Es una práctica común en millones de hogares mexicanos dejar el cargador del teléfono inteligente conectado al enchufe de pared después de haber terminado el ciclo de carga. Aunque el dispositivo ya no esté recibiendo energía, el transformador continúa consumiendo una pequeña cantidad de electricidad, un fenómeno conocido técnicamente como consumo fantasma o energía en espera. Este hábito, aparentemente inofensivo, tiene implicaciones tanto en el gasto energético doméstico como en la vida útil de los accesorios.

Desde el punto de vista de la ingeniería eléctrica, un cargador conectado a la corriente alterna sigue funcionando aunque no alimente una batería. Los componentes internos, como los condensadores y transformadores, permanecen activos convirtiendo la corriente de la red eléctrica a un voltaje menor, lo que genera una liberación constante de calor. Con el paso del tiempo, esta exposición térmica prolongada puede degradar los materiales aislantes y los circuitos internos del cargador, reduciendo su eficiencia y aumentando el riesgo de fallas prematuras.

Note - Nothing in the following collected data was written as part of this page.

(** Whether a row matches depends only on the columns of its unique key. *)
Lemma matches_unique_key self kw r r' :
  (self = FileManager -> kw_source kw = None) ->
  unique_key self r = unique_key self r' ->
  matches kw r = matches kw r'.
Proof.
  unfold unique_key, matches. intros Hsrc Hkey.
  destruct self.
  - inversion Hkey as [[Hh Hn]]. by rewrite Hh, Hn, (Hsrc eq_refl).
  - inversion Hkey as [[Hh Hn Hs]]. by rewrite Hh, Hn, Hs.
Qed.

Lemma unique_key_update_rows self id value t :
  unique_key self <$> update_rows id value t = unique_key self <$> t.
Proof.
  induction t as [|r t IH]; [done|]. cbn. f_equal; [|done].
  by destruct (pk r =? id), self.
Qed.

Lemma pk_update_rows id value t : pk <$> update_rows id value t = pk <$> t.
Proof.
  induction t as [|r t IH]; [done|]. cbn. f_equal; [|done].
  by destruct (pk r =? id).
Qed.

Lemma manager_eq_or_ne (m self : manager) : m = self \/ m <> self.
Proof. destruct m, self; auto; by right. Qed.

Lemma db_step_unique_together self src clock d d' m :
  db_step self src clock d d' ->
  unique_together m (table m d) -> unique_together m (table m d').
Proof.
  intros [-> | [(kw & Hsel & Hsrc & _ & ->) | (id & value & ->)]] Huniq; [done|..];
    (destruct (manager_eq_or_ne m self) as [->|Hne];
     [rewrite table_set_table | by rewrite table_set_table_ne]).
  - unfold unique_together. rewrite fmap_app. apply NoDup_app.
    split; [done|]. split; [|apply NoDup_singleton].
    intros k Hk [->|[]%elem_of_nil]%elem_of_cons.
    apply list_elem_of_fmap in Hk as (r & Hkey & Hin).
    assert (Hm : matches kw r = true).
    { rewrite (matches_unique_key self kw r
                 (new_row kw (table self d) clock) Hsrc); [|done].
      apply matches_new_row. }
    assert (Hr : r ∈ filter (fun r => matches kw r = true) (table self d))
      by by apply list_elem_of_filter.
    rewrite Hsel in Hr. by apply elem_of_nil in Hr.
  - unfold unique_together. by rewrite unique_key_update_rows.
Qed.

Lemma db_step_distinct_pks self src clock d d' m :
  db_step self src clock d d' ->
  distinct_pks (table m d) -> distinct_pks (table m d').
Proof.
  intros [-> | [(kw & Hsel & Hsrc & _ & ->) | (id & value & ->)]] Huniq; [done|..];
    (destruct (manager_eq_or_ne m self) as [->|Hne];
     [rewrite table_set_table | by rewrite table_set_table_ne]).
  - unfold distinct_pks. rewrite fmap_app. apply NoDup_app.
    split; [done|]. split; [|apply NoDup_singleton].
    intros k Hk [->|[]%elem_of_nil]%elem_of_cons.
    apply list_elem_of_fmap in Hk as (r & Hkey & Hin).
    apply pk_below_fresh_pk in Hin. cbn in Hkey. lia.
  - unfold distinct_pks. by rewrite pk_update_rows.
Qed.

Especialistas en electrónica sugieren que la acumulación de calor, aunque sea mínima, es el principal factor de riesgo para la seguridad en el hogar. Aunque los estándares de fabricación actuales son estrictos, un cargador de baja calidad o que ha sufrido daños previos podría sobrecalentarse si permanece conectado de forma permanente, especialmente en condiciones de ventilación insuficiente. Desenchufar el dispositivo no solo es una medida de ahorro energético, sino también una práctica preventiva recomendada para mantener la integridad de los equipos.

Además del impacto técnico, existe una consideración sobre la estabilidad eléctrica en las instalaciones domésticas. Las variaciones de voltaje, comunes en algunas zonas del país, pueden afectar a los cargadores que permanecen conectados, exponiéndolos innecesariamente a picos de tensión. La recomendación de desconectarlos cuando no estén en uso es una medida sencilla que contribuye a prolongar la vida útil de los equipos, evitando gastos innecesarios y posibles riesgos eléctricos en el entorno cotidiano.